Au grand Jacques pour mon emprunt honteux
Juchitan
Ici, j’aime être sage, enfin j’essaye ; la ville ne se prête pas aux folies. Les soirs de printemps et d’été, je souffle des rafales courtes apaisantes. Les soirs d’hiver, je tente d’être discret, voire de me taire. Il n’y a qu’à l’automne que je me permets quelques rugissements.
Ici, j’aime chahuter la chevelure des femmes afin d’alléger les puissantes chaleurs. J’aime courir entre les enfants, attraper, voler leurs gouttes de sueur. Au cœur de cet isthme entre deux océans, il est bon de retrouver leur salinité.
À l’est, l’Atlantique, entre Golfe du Mexique et Caraïbes, a cette décontraction que les tropiques offrent aux hommes, tant que je ne me fais pas ouragan.
À l’ouest, le Pacifique est furieux, de ces colères que même le sommeil ne sait calmer.
À si peu d’heure de l’un, à si peu d’heure de l’autre, Juchitan ignore l’un et l’autre. À dire vrai, elle ne se préoccupe que de sa torpeur, que de ses silences, que de sa paix.
Sur le marché, où j’aime taquiner les jupes lourdes des vendeuses, les cris sont harmonieux, voire silencieux. Les mouvements sont sereins, sans obligation. Chacun échange sans accroc, avec la certitude que demain sera comme aujourd’hui, dans cette paix diffuse et paradoxale dans un pays qui vénère les armes et la mort.
Comme moi, le soleil aime y jouer.

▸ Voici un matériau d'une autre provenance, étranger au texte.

(** ** Numbers *)

Fixpoint parse_digits (acc : N) (s : string) : option N :=
  match s with
  | "" => Some acc
  | String a s' =>
    let n := N_of_ascii a in
    if ((48 <=? n) && (n <=? 57))%N then parse_digits (acc * 10 + (n - 48))%N s' else None
  end.

(** [str::parse] at an unsigned type whose largest value is [max]. *)
Definition parse_unsigned (max : N) (s : string) : option N :=
  let digits := match s with String a s' => if Ascii.eqb a "+"%char then s' else s | "" => s end in
  if str_is_empty digits then None
  else n ← parse_digits 0 digits; if (n <=? max)%N then Some n else None.

Lemma ascii_digit (x : N) :
  (x < 10)%N -> (N_of_ascii (pretty_N_char x) = 48 + x)%N.
Proof.
  intros Hx. assert (x = 0 \/ x = 1 \/ x = 2 \/ x = 3 \/ x = 4 \/ x = 5 \/ x = 6 \/ x = 7 \/ x = 8 \/ x = 9)%N as H by lia.
  by repeat destruct H as [-> | H]; [..|subst x].
Qed.

Lemma parse_digits_char acc x s :
  (x < 10)%N -> parse_digits acc (String (pretty_N_char x) s) = parse_digits (acc * 10 + x) s.
Proof.
  intros Hx. cbn [parse_digits]. rewrite ascii_digit by done.
  assert (((48 <=? 48 + x) && (48 + x <=? 57))%N = true) as ->.
  { apply andb_true_iff. split; apply N.leb_le; lia. }
  f_equal. lia.
Qed.

(** The digits of [x] in front are [x] in the accumulator. *)
Lemma parse_digits_go x s : parse_digits 0 (pretty_N_go x s) = parse_digits x s.
Proof.
  revert s. induction x as [x IH] using (well_founded_induction N.lt_wf_0). intros s.
  destruct (decide (x = 0)%N) as [->|Hx]; [by rewrite pretty_N_go_0|].
  rewrite pretty_N_go_step by lia. rewrite IH by (apply N.div_lt; lia).
  rewrite parse_digits_char by (apply N.mod_lt; lia). f_equal.
  rewrite N.mul_comm. symmetry. apply N.div_mod. lia.
Qed.

Lemma parse_digits_pretty x : parse_digits 0 (pretty x) = Some x.
Proof.
  unfold pretty, pretty_N. destruct (decide (x = 0)%N) as [->|Hx]; [done|]. by rewrite parse_digits_go.
Qed.

(** The first byte of a number is a digit. *)
Lemma pretty_go_head x s a s' :
  pretty_N_go x s = String a s' -> (0 < x)%N -> exists d, (d < 10)%N /\ a = pretty_N_char d.
Proof.
  revert s. induction x as [x IH] using (well_founded_induction N.lt_wf_0). intros s Hs Hx.
  rewrite pretty_N_go_step in Hs by lia. destruct (decide (x `div` 10 = 0)%N) as [Hz|Hz].
  - rewrite Hz, pretty_N_go_0 in Hs. injection Hs as <- <-. exists (x `mod` 10)%N. split; [apply N.mod_lt; lia|done].
  - assert (x `div` 10 < x)%N by (apply N.div_lt; lia). eapply IH; [done|exact Hs|by apply N.neq_0_lt_0].
Qed.

Lemma pretty_head (x : N) : exists d s', (d < 10)%N /\ pretty x = String (pretty_N_char d) s'.
Proof.
  unfold pretty, pretty_N. destruct (decide (x = 0)%N) as [->|Hx]; [by exists 0%N, ""|].
  destruct (pretty_N_go x "") as [|a s'] eqn:Hs.
  - pose proof (parse_digits_go x "") as H. rewrite Hs in H. cbn in H. congruence.
  - apply pretty_go_head in Hs as (d & Hd & ->); [eauto|lia].
Qed.

Lemma parse_unsigned_pretty max n : (n <= max)%N -> parse_unsigned max (pretty n) = Some n.
Proof.
  intros Hn. unfold parse_unsigned. destruct (pretty_head n) as (d & s' & Hd & Hp).
  assert (Ascii.eqb (pretty_N_char d) "+"%char = false) as Ha.
  { apply not_true_iff_false. rewrite Ascii.eqb_eq. intros He. pose proof (ascii_digit d Hd) as Hdig. rewrite He in Hdig.
    change (N_of_ascii "+"%char) with 43%N in Hdig. lia. }
  rewrite Hp, Ha. cbn [str_is_empty]. rewrite <- Hp, parse_digits_pretty. cbn.
  by rewrite (proj2 (N.leb_le _ _) Hn).
Qed.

Ce soir, il dore chaque pierre, chaque bâtiment. Sur le kiosque, on joue Mozart, enfin je crois. Des enfants tournent en rond sur de petites voitures électriques. Je profite qu’une jeune fille boive à la fontaine pour lui mouiller le visage. Que voulez-vous, je suis farceur.
Des femmes marchent, s’assoient, parlent. J’ai la surprise de croiser un vieil homme. Appuyé sur sa canne, il écoute la musique. Pense-t-il à ses garçons dans la folie de Mexico ? Sait-il que c’est parce qu’ils y sont que Juchitan est si différente… calme ?
J’effleure une belle femme, elle me caresse.